Virtual Manipulatives

This past Tuesday our school had its first annual (hopefully) family math night. 15 families (a good turnout for our school) rotated through six stations, each lasting 15 minutes, learning about state indicators through interactive activities.

From the time the idea for a family math night was pitched, I knew that I wanted my station to involve the use of technology. But it wasn't until about a week from the big night that I decided on using virtual manipulatives. What a wonderful choice!
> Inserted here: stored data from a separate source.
(** The scan loop: collect the events that pass, stop at [limit] of them. *)
Fixpoint replay_go (keep : StreamEvent -> bool) (limit : nat) (evs : list StreamEvent)
    : list StreamEvent :=
  match evs with
  | [] => []
  | ev :: evs' =>
      if keep ev then
        match limit with
        | O | 1%nat => [ev]
        | S n => ev :: replay_go keep n evs'
        end
      else replay_go keep limit evs'
  end.

Definition MemoryStore_ReplayEvents (taskID runID : string) (fromSeq fromTS limit : Z)
    (s : MemoryStore) : result error (list StreamEvent) :=
  let limit := if limit <=? 0 then 200 else limit in
  Ok (replay_go (replay_keeps taskID fromSeq fromTS) (Z.to_nat limit) (replay_source taskID runID s)).

Definition compact_keeps (taskID : string) (beforeTS : Z) (ev : StreamEvent) : bool :=
  if bool_decide (taskID ≠ "") && bool_decide (StreamEvent_TaskID ev ≠ taskID) then true
  else negb (StreamEvent_TS ev <? beforeTS).

Definition MemoryStore_CompactEvents (taskID runID : string) (beforeTS : Z) (s : MemoryStore)
    : MemoryStore * result error Z :=
  if beforeTS <=? 0 then (s, Ok 0)
  else
    let key := eventKey taskID runID in
    let runEvents := default [] (MS_events s !! key) in
    if Nat.eqb (length runEvents) 0 then (s, Ok 0)
    else
      let kept := List.filter (compact_keeps taskID beforeTS) runEvents in
      (s <| MS_events ::= insert key kept |>,
       Ok (Z.of_nat (length (List.filter (fun e => negb (compact_keeps taskID beforeTS e)) runEvents)))).

#[global] Instance MemoryStore_StateStore : StateStore MemoryStore := {|
  ApplyCreateTransition := MemoryStore_ApplyCreateTransition;
  PutTask := MemoryStore_PutTask;
  GetTask := MemoryStore_GetTask;
  IsAbortRequested := MemoryStore_IsAbortRequested;
  UpdateTaskStatus := MemoryStore_UpdateTaskStatus;
  UpdateTaskStatusForRun := MemoryStore_UpdateTaskStatusForRun;
  SetAbortRequested := MemoryStore_SetAbortRequested;
  ClearAbortRequested := MemoryStore_ClearAbortRequested;
  SetActiveRun := MemoryStore_SetActiveRun;
  ApplyResumeTransition := MemoryStore_ApplyResumeTransition;
  GetTaskByIdempotencyKey := MemoryStore_GetTaskByIdempotencyKey;
  ListTasks := MemoryStore_ListTasks;
  PutRun := MemoryStore_PutRun;
  GetRun := MemoryStore_GetRun;
  ClaimRun := MemoryStore_ClaimRun;
  CompleteRun := MemoryStore_CompleteRun;
  UpdateLastStepIndex := MemoryStore_UpdateLastStepIndex;
  AddRunUsage := MemoryStore_AddRunUsage;
  ResetRunToQueued := MemoryStore_ResetRunToQueued;
  ListRuns := MemoryStore_ListRuns;
  PutStep := MemoryStore_PutStep;
  GetStep := MemoryStore_GetStep;
  ListSteps := MemoryStore_ListSteps;
  PutConnection := MemoryStore_PutConnection;
  GetConnection := MemoryStore_GetConnection;
  DeleteConnection := MemoryStore_DeleteConnection;
  GetConnectionsByTask := MemoryStore_GetConnectionsByTask;
  PutEvent := MemoryStore_PutEvent;
  ReplayEvents := MemoryStore_ReplayEvents;
  CompactEvents := MemoryStore_CompactEvents;
|}.

(** ** Executions

    The operations that change the store, as data, and what a sequence of them
    does.  The mutex makes every concurrent execution such a sequence. *)

Inductive store_op : Type :=
| OpApplyCreateTransition (now : Time) (t : option Task) (r : option Run)
| OpPutTask (t : Task)
| OpUpdateTaskStatus (now : Time) (taskID : string) (from : list TaskStatus) (to : TaskStatus)
| OpUpdateTaskStatusForRun (now : Time) (taskID runID : string) (from : list TaskStatus) (to : TaskStatus)
| OpSetAbortRequested (now : Time) (taskID reason : string)
| OpClearAbortRequested (now : Time) (taskID : string)
| OpSetActiveRun (now : Time) (taskID runID : string)
| OpApplyResumeTransition (now1 now2 : Time) (taskID : string) (r : option Run)
    (from : list TaskStatus) (to : TaskStatus)
| OpPutRun (now : Time) (r : Run)
| OpClaimRun (now : Time) (taskID runID : string)
| OpCompleteRun (now : Time) (taskID runID : string) (status : RunStatus)
| OpUpdateLastStepIndex (taskID runID : string) (idx : Z)
| OpAddRunUsage (taskID runID : string) (u : option TokenUsage) (cost : float64)
| OpResetRunToQueued (now : Time) (taskID runID : string)
| OpPutStep (st : Step)
| OpPutConnection (c : Connection)
| OpDeleteConnection (connectionID : string)
| OpPutEvent (now1 now2 : Time) (ev : option StreamEvent)
| OpCompactEvents (taskID runID : string) (beforeTS : Z).

Definition exec_op (o : store_op) (s : MemoryStore) : MemoryStore * result error unit :=
  match o with
  | OpApplyCreateTransition now t r => MemoryStore_ApplyCreateTransition now t r s
  | OpPutTask t => MemoryStore_PutTask t s
  | OpUpdateTaskStatus now t from to => MemoryStore_UpdateTaskStatus now t from to s
  | OpUpdateTaskStatusForRun now t r from to => MemoryStore_UpdateTaskStatusForRun now t r from to s
  | OpSetAbortRequested now t reason => MemoryStore_SetAbortRequested now t reason s
  | OpClearAbortRequested now t => MemoryStore_ClearAbortRequested now t s
  | OpSetActiveRun now t r => MemoryStore_SetActiveRun now t r s
  | OpApplyResumeTransition n1 n2 t r from to => MemoryStore_ApplyResumeTransition n1 n2 t r from to s
  | OpPutRun now r => MemoryStore_PutRun now r s
  | OpClaimRun now t r => MemoryStore_ClaimRun now t r s
  | OpCompleteRun now t r st => MemoryStore_CompleteRun now t r st s
  | OpUpdateLastStepIndex t r i => MemoryStore_UpdateLastStepIndex t r i s
  | OpAddRunUsage t r u c => MemoryStore_AddRunUsage t r u c s
  | OpResetRunToQueued now t r => MemoryStore_ResetRunToQueued now t r s
  | OpPutStep st => MemoryStore_PutStep st s
  | OpPutConnection c => MemoryStore_PutConnection c s
  | OpDeleteConnection c => MemoryStore_DeleteConnection c s
  | OpPutEvent n1 n2 ev => MemoryStore_PutEvent n1 n2 ev s
  | OpCompactEvents t r b =>
      let '(s', r) := MemoryStore_CompactEvents t r b s in
      (s', match r with Ok _ => Ok tt | Err e => Err e end)
  end.

Definition exec_ops (ops : list store_op) (s : MemoryStore) : MemoryStore :=
  fold_left (fun s o => (exec_op o s).1) ops s.

(** ** The invariant of the store *)

Definition seq_lt (a b : StreamEvent) : Prop := StreamEvent_Seq a < StreamEvent_Seq b.

Record ms_wf (s : MemoryStore) : Prop := {
  wf_tasks : forall k t, MS_tasks s !! k = Some t -> k = Task_TaskID t;
  wf_runs : forall k r, MS_runs s !! k = Some r -> k = runKey (Run_TaskID r) (Run_RunID r);
  wf_steps : forall k st, MS_steps s !! k = Some st -> k = stepKey (Step_RunID st) (Step_StepIndex st);
  wf_conns : forall k c, MS_connections s !! k = Some c -> k = Connection_ConnectionID c;
  wf_events_key : forall k evs, MS_events s !! k = Some evs ->
    Forall (fun e => k = eventKey (StreamEvent_TaskID e) (StreamEvent_RunID e)) evs;
  wf_events_sorted : forall k evs, MS_events s !! k = Some evs -> StronglySorted seq_lt evs;
  wf_idem : forall ik id, MS_idempotency s !! ik = Some id -> is_Some (MS_tasks s !! id);
}.

(** Unfold one operation and split on its guards. *)
Ltac op_cases :=
  repeat (first [split_match | progress cbn [fst snd] in *]); bool_prop; simplify_eq/=.

(** Unfold the operations of an execution step. *)
Ltac unfold_store_ops :=
  cbn [exec_op]; unfold MemoryStore_ApplyCreateTransition, MemoryStore_PutTask, MemoryStore_UpdateTaskStatus,
    MemoryStore_UpdateTaskStatusForRun, MemoryStore_SetAbortRequested, MemoryStore_ClearAbortRequested,
    MemoryStore_SetActiveRun, MemoryStore_ApplyResumeTransition, MemoryStore_PutRun, MemoryStore_ClaimRun,
    MemoryStore_CompleteRun, MemoryStore_UpdateLastStepIndex, MemoryStore_AddRunUsage,
    MemoryStore_ResetRunToQueued, MemoryStore_PutStep, MemoryStore_PutConnection,
    MemoryStore_DeleteConnection, MemoryStore_PutEvent, MemoryStore_CompactEvents; cbn zeta.

(** *** Keys *)

Lemma runKey_inj t r t' r' :
  no_hash t -> no_hash t' -> runKey t r = runKey t' r' -> t = t' /\ r = r'.
Proof. apply hash_join_inj. Qed.

(** Step keys are injective for every run id: the padded index has no "#". *)
Lemma stepKey_inj r i r' i' : stepKey r i = stepKey r' i' -> r = r' /\ i = i'.
Proof.
  intros H. apply hash_join_inj_r in H as [-> Hi]; [|apply no_hash_fmt_0d..].
  split; [done|]. by apply fmt_0d_inj in Hi.
Qed.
Virtual manipulatives weren't something I had used in my classroom before. I'm too busy using blogs, flickr, and discussion forums to find time for them. Nevertheless, I decided that I would teach transformations using the manipulatives from the National Library of Virtual Manipulatives. This site is loaded with manipulatives spanning all grade levels and areas of math like geometry, algebra, number operations, data analysis, and measurement. Each manipulative comes with instructions, a lesson guide for parents and teachers, and challenges.

At my station, I instructed my students on the three most important transformations for this age group--translations, rotations, and reflections. With the virtual manipulatives, the kids were able to transform the shapes and see the results. This is powerful stuff, considering that textbooks only offer students a before and after image, there is no movement.

In my search for the perfect activity, I came across other sites with virtual manipulatives:
Although I am now sold on virtual manipulatives, I do have some recommendations for their use. Using these in class requires a great deal of advance preparation. You must know EXACTLY what each one does and have a list of questions ready to ask students as you teach. I had the benefit of using a projection system so that students could see what it was I was asking them to do. I can't imagine trying to teach a lesson using virtual manipulatives without one.